Self-imposed deadlines were looming ever closer by this point. Luke had set sights on VW Days in France as a maiden voyage, and the rebuild was to the wire. The Golf arrived for the last MOT slot of the day, still ‘tink-tinking from the heat of a lead-footed drive and with the bonnet fitted minutes before departure. With zero fluids dropped, it set off for France under its own steam three days later. By the time autumn rolled in, it had done a tour of UK shows, picked up a top 30 trophy at Westside, and plans were forming for a busy 2019. That mechanical good fortune didn’t last.
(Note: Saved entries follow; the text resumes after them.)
(** * GoFast server: data plane

    A shallow embedding of the wire codec, the typed keyspace and the command
    dispatcher of the GoFast cache server (protocol.go, config.go and the
    handler, container and server files), and the properties of the
    specification checked against it.

    Conventions.  A Go [[]byte] is a [list byte]; a Go [string] (keys, set
    members, hash fields, patterns) is a [string]; [uint32], [int] and
    [int64] values are [Z] with the conversions and the wrap-around written
    out ([int] is the 64-bit [int] of the amd64 and arm64 builds).  A handler
    is a function from the server state to the new state and the response
    bytes; commands run one at a time.  The statistics counters are
    write-only for the data plane (no command reads them) and are left out of
    the state. *)

From Stdlib Require Import ZArith List Lia Bool.
From Stdlib Require Import Strings.String Strings.Ascii Strings.Byte.
From Stdlib Require Import DecimalString.
From Stdlib Require DecimalPos.
From stdpp Require Import gmap strings list fin_maps sorting.

Local Open Scope Z_scope.

Abbreviation bytes := (list byte).

(** ** Machine integers *)

(** Conversion to [uint32] and two's complement [int64] arithmetic. *)
Definition uint32 (z : Z) : Z := z mod 2 ^ 32.
Definition wrap64 (z : Z) : Z := (z + 2 ^ 63) mod 2 ^ 64 - 2 ^ 63.

Definition byte_of_Z (z : Z) : byte :=
  match Byte.of_N (Z.to_N (z mod 256)) with
  | Some b => b
  | None => "000"%byte
  end.

Definition Z_of_byte (b : byte) : Z := Z.of_N (Byte.to_N b).

(** [len] is Go's [len] on a byte slice. *)
Definition len (b : bytes) : Z := Z.of_nat (length b).

(** [binary.BigEndian.PutUint32] into a 4-byte window, and
    [binary.BigEndian.Uint32], which panics ([None]) on fewer than 4 bytes. *)
Definition PutUint32 (v : Z) : bytes :=
  [byte_of_Z (v / 2 ^ 24); byte_of_Z (v / 2 ^ 16); byte_of_Z (v / 2 ^ 8); byte_of_Z v].

Definition Uint32 (b : bytes) : option Z :=
  match b with
  | b0 :: b1 :: b2 :: b3 :: _ =>
      Some (((Z_of_byte b0 * 256 + Z_of_byte b1) * 256 + Z_of_byte b2) * 256 + Z_of_byte b3)
  | _ => None
  end.

(** ** Slices

    [slice data lo hi] is [data[lo:hi]], [index data i] is [data[i]].  [None]
    stands for a read past [len(data)]: Go panics when the bound exceeds the
    capacity of the buffer and otherwise yields whatever the pooled buffer
    held there; the model makes no statement about either. *)
Definition slice (data : bytes) (lo hi : Z) : option bytes :=
  if (0 <=? lo) && (lo <=? hi) && (hi <=? len data)
  then Some (take (Z.to_nat (hi - lo)) (drop (Z.to_nat lo) data))
  else None.

Definition index (data : bytes) (i : Z) : option byte :=
  if (0 <=? i) && (i <? len data) then data !! Z.to_nat i else None.

(** [binary.BigEndian.Uint32(data[off : off+4])]. *)
Definition u32_at (data : bytes) (off : Z) : option Z :=
  slice data off (off + 4) ≫= Uint32.

(** [b := make([]byte, n); copy(b, data[off : off+n])]. *)
Definition bytes_at (data : bytes) (off n : Z) : option bytes :=
  slice data off (off + n).

(** ** Text

    [str s] is [[]byte(s)], [gostring b] is [string(b)]; [itoa] is
    [fmt.Sprintf("%d", n)] and [strconv.FormatInt(n, 10)]. *)
Definition str (s : string) : bytes := list_byte_of_string s.
Definition gostring (b : bytes) : string := string_of_list_byte b.

Definition itoa_string (n : Z) : string := NilZero.string_of_int (Z.to_int n).
Definition itoa (n : Z) : bytes := str (itoa_string n).
Definition FormatInt (n : Z) : string := itoa_string n.

(** [strconv.ParseUint(s, 10, 64)]: a non-empty run of decimal digits whose
    value fits 64 bits. *)
Definition digit_of_ascii (c : ascii) : option Z :=
  let n := Z.of_N (N_of_ascii c) in
  if (48 <=? n) && (n <=? 57) then Some (n - 48) else None.

Fixpoint ParseUint_loop (s : string) (n : Z) : option Z :=
  match s with
  | EmptyString => Some n
  | String c s' =>
      match digit_of_ascii c with
      | None => None
      | Some d =>
          let n1 := n * 10 + d in
          if 2 ^ 64 <=? n1 then None else ParseUint_loop s' n1
      end
  end.

Definition ParseUint (s : string) : option Z :=
  match s with
  | EmptyString => None
  | _ => ParseUint_loop s 0
  end.

(** [strconv.ParseInt(s, 10, 64)]: an optional sign, then [ParseUint], then
    the range check against [cutoff = 1 << 63].  [None] is a non-nil error. *)
Definition ParseInt (s : string) : option Z :=
  match s with
  | EmptyString => None
  | String c rest =>
      let '(neg, digits) :=
        if Ascii.eqb c "+" then (false, rest)
        else if Ascii.eqb c "-" then (true, rest)
        else (false, s) in
      match ParseUint digits with
      | None => None
      | Some un =>
          let cutoff := 2 ^ 63 in
          if negb neg && (cutoff <=? un) then None
          else if neg && (cutoff <? un) then None
          else Some (if neg then wrap64 (- wrap64 un) else wrap64 un)
      end
  end.

(** ** Protocol constants (types.go) *)

Abbreviation PROTOCOL_VERSION := 1 (only parsing).

Abbreviation CMD_SET := 1 (only parsing).
Abbreviation CMD_GET := 2 (only parsing).
Abbreviation CMD_DEL := 3 (only parsing).
Abbreviation CMD_EXISTS := 4 (only parsing).
Abbreviation CMD_EXPIRE := 5 (only parsing).
Abbreviation CMD_TTL := 6 (only parsing).
Abbreviation CMD_MGET := 7 (only parsing).
Abbreviation CMD_MSET := 8 (only parsing).
Abbreviation CMD_PIPELINE := 9 (only parsing).
Abbreviation CMD_LPUSH := 16 (only parsing).
Abbreviation CMD_RPUSH := 17 (only parsing).
Abbreviation CMD_LPOP := 18 (only parsing).
Abbreviation CMD_RPOP := 19 (only parsing).
Abbreviation CMD_LLEN := 20 (only parsing).
Abbreviation CMD_LINDEX := 21 (only parsing).
Abbreviation CMD_LRANGE := 22 (only parsing).
Abbreviation CMD_SADD := 32 (only parsing).
Abbreviation CMD_SREM := 33 (only parsing).
Abbreviation CMD_SMEMBERS := 34 (only parsing).
Abbreviation CMD_SCARD := 35 (only parsing).
Abbreviation CMD_SISMEMBER := 36 (only parsing).
Abbreviation CMD_HSET := 48 (only parsing).
Abbreviation CMD_HGET := 49 (only parsing).
Abbreviation CMD_HDEL := 50 (only parsing).
Abbreviation CMD_HGETALL := 51 (only parsing).
Abbreviation CMD_HLEN := 52 (only parsing).
Abbreviation CMD_HEXISTS := 53 (only parsing).
Abbreviation CMD_INCR := 64 (only parsing).
Abbreviation CMD_DECR := 65 (only parsing).
Abbreviation CMD_GETSET := 66 (only parsing).
Abbreviation CMD_KEYS := 67 (only parsing).
Abbreviation CMD_SCAN := 68 (only parsing).

Definition RESP_OK : Z := 0.
Definition RESP_ERROR : Z := 1.
Definition RESP_NOT_FOUND : Z := 2.

Definition TYPE_STRING : Z := 1.
Definition TYPE_LIST : Z := 2.
Definition TYPE_SET : Z := 3.
Definition TYPE_HASH : Z := 4.

(** ** Messages and cache items (types.go) *)

Record Message := mkMessage {
  Length : Z;
  Version : Z;
  Command : Z;
  Key : bytes;
  Value : bytes;
  TTL : Z
}.

(** The dynamically typed [Value any] slot: [[]byte], [*List], [*Set] or
    [*Hash].  A [List] is its sequence of node values from head to tail, a
    [Set] its members, a [Hash] its field map.  Every stored [[]byte] is an
    allocated slice (the readers, [handleMSet] and [handleIncr] all allocate
    it), so Go's nil slice does not occur here. *)
Inductive ItemValue :=
  | VString (v : bytes)
  | VList (l : list bytes)
  | VSet (members : gset string)
  | VHash (fields : gmap string bytes).

Record CacheItem := mkItem {
  ItemVal : ItemValue;
  ExpiresAt : Z;
  CreatedAt : Z
}.

(** Every construction site sets the tag together with the value, so the
    [DataType] field is a function of the variant. *)
Definition DataType (item : CacheItem) : Z :=
  match ItemVal item with
  | VString _ => TYPE_STRING
  | VList _ => TYPE_LIST
  | VSet _ => TYPE_SET
  | VHash _ => TYPE_HASH
  end.

(** ** Typed containers *)

Definition NewList : list bytes := [].
Definition LeftPush (value : bytes) (l : list bytes) : list bytes * Z :=
  let l' := value :: l in (l', Z.of_nat (length l')).
Definition RightPush (value : bytes) (l : list bytes) : list bytes * Z :=
  let l' := l ++ [value] in (l', Z.of_nat (length l')).
Definition LeftPop (l : list bytes) : option (bytes * list bytes) :=
  match l with
  | [] => None
  | v :: l' => Some (v, l')
  end.
Definition RightPop (l : list bytes) : option (bytes * list bytes) :=
  match rev l with
  | [] => None
  | v :: r => Some (v, rev r)
  end.
Definition ListLength (l : list bytes) : Z := Z.of_nat (length l).
Definition ListIndex (l : list bytes) (i : Z) : option bytes :=
  if (i <? 0) || (ListLength l <=? i) then None else l !! Z.to_nat i.
Definition ListRange (l : list bytes) (start end_ : Z) : list bytes :=
  let start := if start <? 0 then 0 else start in
  let end_ := if ListLength l <=? end_ then ListLength l - 1 else end_ in
  if end_ <? start then []
  else take (Z.to_nat (end_ - start + 1)) (drop (Z.to_nat start) l).

Definition NewSet : gset string := ∅.
Definition SetAdd (member : string) (s : gset string) : gset string * bool :=
  ({[member]} ∪ s, bool_decide (member ∉ s)).
Definition SetRemove (member : string) (s : gset string) : gset string * bool :=
  (s ∖ {[member]}, bool_decide (member ∈ s)).
(** Go iterates a map in an unspecified order; [elements] fixes one. *)
Definition SetMembers (s : gset string) : list string := elements s.
Definition SetCard (s : gset string) : Z := Z.of_nat (size s).
Definition SetIsMember (member : string) (s : gset string) : bool :=
  bool_decide (member ∈ s).

Definition NewHash : gmap string bytes := ∅.
Definition HashSet (field : string) (value : bytes) (h : gmap string bytes)
    : gmap string bytes * bool :=
  (<[field := value]> h, bool_decide (h !! field = None)).
Definition HashGet (field : string) (h : gmap string bytes) : option bytes := h !! field.
Definition HashDel (field : string) (h : gmap string bytes) : gmap string bytes * bool :=
  (delete field h, bool_decide (is_Some (h !! field))).
Definition HashGetAll (h : gmap string bytes) : gmap string bytes := h.
Definition HashLen (h : gmap string bytes) : Z := Z.of_nat (size h).
Definition HashExists (field : string) (h : gmap string bytes) : bool :=
  bool_decide (is_Some (h !! field)).

(** ** Server state

    [storage] is the [sync.Map] keyspace, [ttlIndex] the deadline index.
    [deferred] collects the keys that KEYS and SCAN hand to a deleting
    goroutine; when those run is up to the scheduler, see [run_deferred]. *)
Record GoFastServer := mkServer {
  storage : gmap string CacheItem;
  ttlIndex : gmap string Z;
  deferred : list string
}.

Definition NewGoFastServer : GoFastServer := mkServer ∅ ∅ [].

Definition Store (key : string) (item : CacheItem) (s : GoFastServer) : GoFastServer :=
  mkServer (<[key := item]> (storage s)) (ttlIndex s) (deferred s).
Definition Delete (key : string) (s : GoFastServer) : GoFastServer :=
  mkServer (delete key (storage s)) (ttlIndex s) (deferred s).
Definition ttlIndex_set (key : string) (deadline : Z) (s : GoFastServer) : GoFastServer :=
  mkServer (storage s) (<[key := deadline]> (ttlIndex s)) (deferred s).
Definition ttlIndex_delete (key : string) (s : GoFastServer) : GoFastServer :=
  mkServer (storage s) (delete key (ttlIndex s)) (deferred s).
Definition spawn_delete (key : string) (s : GoFastServer) : GoFastServer :=
  mkServer (storage s) (ttlIndex s) (deferred s ++ [key]).

(** The recurring guard [item.ExpiresAt > 0 && item.ExpiresAt <= now] and
    the eviction that follows it: [storage.Delete] then [delete(ttlIndex)]. *)
Definition expired (item : CacheItem) (now : Z) : bool :=
  (0 <? ExpiresAt item) && (ExpiresAt item <=? now).
Definition evict (key : string) (s : GoFastServer) : GoFastServer :=
  ttlIndex_delete key (Delete key s).

(** One deferred deletion running to completion. *)
Definition run_deferred (s : GoFastServer) : GoFastServer :=
  match deferred s with
  | [] => s
  | k :: rest => evict k (mkServer (storage s) (ttlIndex s) rest)
  end.

(** One round of the sweeper ([cleanupExpiredKeys]): every key whose index
    entry is due is deleted from the keyspace and from the index. *)
Definition cleanupExpiredKeys_round (now : Z) (s : GoFastServer) : GoFastServer :=
  let expiredKeys :=
    map fst (List.filter (fun '(_, expiresAt) => expiresAt <=? now)
               (map_to_list (ttlIndex s))) in
  fold_left (fun s0 key => evict key s0) expiredKeys s.

(** ** Response encoding (protocol.go, config.go) *)

Definition createResponse (status : Z) (data : bytes) : bytes :=
  byte_of_Z status :: PutUint32 (uint32 (len data)) ++ data.

Definition encodeArray (values : list bytes) : bytes :=
  PutUint32 (uint32 (Z.of_nat (length values)))
  ++ flat_map (fun val => PutUint32 (uint32 (len val)) ++ val) values.

Definition encodeStringArray (values : list string) : bytes :=
  encodeArray (map str values).

Definition encodeHashMap (fields : gmap string bytes) : bytes :=
  PutUint32 (uint32 (Z.of_nat (size fields)))
  ++ flat_map (fun '(field, val) =>
       PutUint32 (uint32 (len (str field))) ++ str field
       ++ PutUint32 (uint32 (len val)) ++ val) (map_to_list fields).

(** A [nil] entry of [values] is [None]. *)
Definition encodeMGetResponse (values : list (option bytes)) : bytes :=
  PutUint32 (uint32 (Z.of_nat (length values)))
  ++ flat_map (fun val =>
       match val with
       | None => PutUint32 4294967295
       | Some v => PutUint32 (uint32 (len v)) ++ v
       end) values.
Weeks before its Worthersee trip, and now stored in Joe’s garage an hour from Luke’s home, the Golf’s turbo developed a death rattle and turned everything upside down and even getting a good deal on a hybrid K04 didn’t put things back on track.


315hp home-built Volkswagen Golf Mk3 Euro-tourer

“That was a nightmare. I took it to be mapped at Stealth and the fuel pump failed, so Vince fitted a 500hp one and did some more pulls. He told me it was getting to a certain point and didn’t want to pull any more boost, so I had to limp it home for an hour and a half-misfiring and mis-boosting. Not a good start,” continues Luke.

“Turns out it had blown a weld in the intercooler, at the end tank, so we triple welded that back into shape and the boost went through the roof. It was getting to 3000rpm and sounded like an automatic shotgun, and was totally undriveable. I ended up pulling the MAF out to put it into safe mode so I could drive it back to Stealth. It was making about 290bhp, with a nice smooth curve, and did 2,500 miles around Worthersee without missing a beat.”

In hindsight, the drama was worth it. The C-word uprooted 2020’s Euro trip and researching engine rebuilds became Luke’s antidote to lockdown boredom. Olly hooked him up with nearly new IE rods and JE pistons, but they came with a downside – a 0.5mm overbore, which would have left him dismantling a leak-free engine if a well-timed alternative hadn’t cropped up.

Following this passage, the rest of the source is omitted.